La reforma se llevó a cabo –en España por decreto, sin muchos miramientos, pero en otros sitios fue parecido– y se mantuvo durante unos quince años hasta que hubo un acuerdo bastante amplio sobre su fracaso y la conveniencia de volver atrás: el slogan fue «Back to basics». No es posible analizar aquí las razones del fracaso, digamos tan sólo que, además de los errores administrativos y docentes cometidos en casi todas partes, hubo motivos más profundos: el uso –abuso– prematuro y exagerado del rigor y la abstracción, el intentar hacer explícito lo que hasta entonces había permanecido implícito, procurando que el alumno tomara conciencia de sus propias operaciones en lo que podría ser una mala interpretación de las ideas de Piaget, la hipertrofia del vocabulario, el olvido de la intuición (de las intuiciones), la ausencia de ejemplos significativos bien asimilados que pudieran justificar las nociones abstractas que venían a unificarlos…

Se diría que esta vuelta atrás no tuvo unos padrinos intelectuales tan ilustres como los arriba citados, ni tampoco otros, cada uno lo hizo a su manera. Pero sí pudo advertirse, al menos en Europa occidental, una tendencia común en el sentido de favorecer el aumento de alumnos en la enseñanza secundaria, de facilitar el paso de las barreras tradicionales (nuestras Reválidas, el Bac francés, etc.) o suprimirlas, y de, sin duda para facilitar lo anterior, rebajar la dificultad de los programas y la exigencia de su conocimiento. Claro que se dirá, con razón, que nada de esto fue exclusivo de las matemáticas. Este proceso ha sido particularmente visible en España: primero por el paso de los cuatro primeros cursos del antiguo bachillerato a la EGB; después la creación de la ESO –esa provocación irresistible a la imitación de Ortega: «¡No es ESO, no es ESO!»– ha reducido los institutos a su mínima expresión.
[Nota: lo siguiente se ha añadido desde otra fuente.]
(* ===== verification/Terminal.v ===== *)
(** * terminal.c: the console of the 32-bit kernel

    The same screen and serial port without a lock; state and device as in
    [Terminal64].  The console is shown to do what the 64-bit one does. *)

From S2P Require Import Prelude Memory Machine Terminal64 Terminal64Proof Terminal64Theorems.

Definition VGA_WIDTH : Z := 80.
Definition VGA_HEIGHT : Z := 25.
Definition term_color : Z := 0x0A.

Definition vga_entry (c color : Z) : Z :=
  u16 (Z.lor (u16 (i8 c)) (Z.shiftl (u16 color) 8)).

Section Console32.
Context (lsr : nat -> Z) (fuel : nat).

Definition serial_putchar (c : Z) : M term unit :=
  loop fuel (fun _ : unit =>
    v <- inb_lsr lsr ;; ret (if Z.land v 0x20 =? 0 then inl tt else inr tt)) tt ;;;
  outb COM1 (u8 c).

Definition serial_init32 : M term unit :=
  outb (COM1 + 1) 0x00 ;;; outb (COM1 + 3) 0x80 ;;;
  outb (COM1 + 0) 0x03 ;;; outb (COM1 + 1) 0x00 ;;;
  outb (COM1 + 3) 0x03 ;;; outb (COM1 + 2) 0xC7 ;;;
  outb (COM1 + 4) 0x0B.

Definition clear32 (m : mem) : mem :=
  for_loop 25 0 (fun y => for_loop 80 0 (fun x m =>
    store16 m (VGA_MEMORY + 2 * (y * VGA_WIDTH + x)) (vga_entry 32 term_color))) m.

Definition terminal_init : M term unit :=
  serial_init32 ;;;
  modify (fun t => set_tmem (clear32 (t_mem t)) t) ;;;
  modify (set_row 0) ;;; modify (set_col 0).

Definition terminal_newline : M term unit :=
  modify (set_col 0) ;;;
  modify (fun t => set_row (i32 (term_row t + 1)) t) ;;;
  modify (fun t => if VGA_HEIGHT <=? term_row t then set_row 0 t else t).

Definition terminal_putchar (c : Z) : M term unit :=
  if c =? 10 then terminal_newline else
  modify (fun t => set_tmem
    (store16 (t_mem t) (VGA_MEMORY + 2 * (term_row t * VGA_WIDTH + term_col t)) (vga_entry c term_color)) t) ;;;
  modify (fun t => set_col (i32 (term_col t + 1)) t) ;;;
  t <- get ;;
  if VGA_WIDTH <=? term_col t then terminal_newline else ret tt.

Fixpoint terminal_writestring (s : list Z) : M term unit :=
  match s with
  | [] => ret tt
  | c :: r => if c =? 0 then ret tt
              else terminal_putchar c ;;; serial_putchar c ;;; terminal_writestring r
  end.

(** "0x00000000" *)
Definition hex_buf32 (v : Z) : list Z := hex_fill 8 9 v ([48; 120] ++ replicate 8 48).

Definition terminal_write_hex (v : Z) : M term unit := terminal_writestring (hex_buf32 v).

(** ** The 64-bit console *)

Lemma vga_entry_cell c : vga_entry c term_color = vga_cell c.
Proof. reflexivity. Qed.

Lemma terminal_writestring_64 s t :
  terminal_writestring s t = print_chars lsr fuel s t.
Proof.
  revert t. induction s as [|c s IH]; intros t; [done|]. cbn [terminal_writestring print_chars].
  destruct (c =? 0); [done|].
  change (terminal_putchar c) with (putc_vga c).
  change (serial_putchar c) with (serial_putc lsr fuel c).
  unfold bind. destruct (putc_vga c t) as [[] t1 tr1| |]; [|done..].
  destruct (serial_putc lsr fuel c t1) as [[] t2 tr2| |]; [|done..]. by rewrite IH.
Qed.

Lemma hex_buf32_digits v : hex_buf32 v = [48; 120] ++ hex_digits 8 v.
Proof.
  unfold hex_buf32. rewrite hex_fill_digits by (cbn; lia).
  change (take (10 - 8) ([48; 120] ++ replicate 8 48)) with [48; 120].
  change (drop 10 ([48; 120] ++ replicate 8 48)) with (@nil Z). by rewrite app_nil_r.
Qed.

End Console32.

(** The text of a number holds no terminator. *)
Lemma cstr_hex32 v : cstr (hex_buf32 v) = hex_buf32 v.
Proof.
  apply cstr_id. rewrite hex_buf32_digits. intros [H|H]%elem_of_app.
  - rewrite !elem_of_cons, elem_of_nil in H. lia.
  - apply hex_digits_printable in H. lia.
Qed.

(** C40: the 32-bit console puts every string on the
    screen and on the serial port exactly as the linear screen of the 64-bit one, keeps
    the cursor on the screen, touches no interrupt flag, and [terminal_write_hex]
    prints a text that reads back as its 32-bit argument. *)
Theorem terminal_writestring_correct lsr fuel s v t :
  (forall n, exists k, (k < fuel)%nat /\ Z.land (lsr (n + k)%nat) 0x20 <> 0) ->
  term_wf t -> 0 <= v < 2 ^ 32 ->
  (exists t', terminal_writestring lsr fuel s t = Done tt t' (serial_bytes (cstr s)) /\
    term_wf t' /\ t_if t' = t_if t /\
    (t_mem t', cursor t') = print_spec (cstr s) (t_mem t, cursor t)) /\
  (exists t' s', terminal_write_hex lsr fuel v t = Done tt t' (serial_bytes s') /\
    term_wf t' /\ parse_hex s' = Some v).
Proof.
  intros Hr Hwf Hv. split.
  - destruct (print_chars_run lsr fuel Hr s t Hwf) as (t' & E & Hwf' & [_ Hi] & Hp).
    exists t'. by rewrite terminal_writestring_64.
  - destruct (print_chars_run lsr fuel Hr (hex_buf32 v) t Hwf) as (t' & E & Hwf' & _).
    exists t', (hex_buf32 v). unfold terminal_write_hex. rewrite terminal_writestring_64, E.
    split_and!; [|done|].
    + by rewrite cstr_hex32.
    + rewrite hex_buf32_digits. cbn [app parse_hex]. rewrite parse_hex_digits.
      f_equal. apply Z.mod_small. lia.
Qed.

Lemma terminal_writestring_correct_witness : exists t',
  terminal_writestring (fun _ => 0x20) 1 [72; 10] (term_boot (fun _ => 0)) =
    Done tt t' [EOutb 0x3F8 72; EOutb 0x3F8 10].
Proof.
  destruct (terminal_writestring_correct (fun _ => 0x20) 1 [72; 10] 0 (term_boot (fun _ => 0)))
    as [(t' & E & _) _].
  - intros n. exists 0%nat. split; [lia|]. vm_compute. discriminate.
  - split; vm_compute; split; congruence.
  - lia.
  - exists t'. exact E.
Defined.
¿Qué balance provisional podemos hacer de todo lo dicho? Son muchas, qué duda cabe, las imágenes y comparaciones que podemos utilizar. Una es ver las «matemáticas modernas» como una reforma que vino a sanear e introducir rigor en la anticuada y lamentable enseñanza de las matemáticas (en la Iglesia católica de la época), y el «Back to basics» como la contrarreforma obligada: las «nuevas matemáticas modernas» serían entonces las del Papa actual, compitiendo con los tres tenores y las estrellas del rock por el mercado mediático; si queremos una versión musical de lo dicho, nos encontramos con la sustitución del gregoriano, Palestrina o Bach por esas cancioncillas que sólo es posible escuchar en las iglesias católicas y las campañas electorales de nuestro país. Pero también es posible entenderlas como la matemática que corresponde a la postmodernidad y a lo políticamente correcto. En cualquier caso, para volver a la cita de Benet que encabeza el artículo, como una contribución necesaria ––aunque, ¡ay!, quizá no suficiente– a ese país feliz.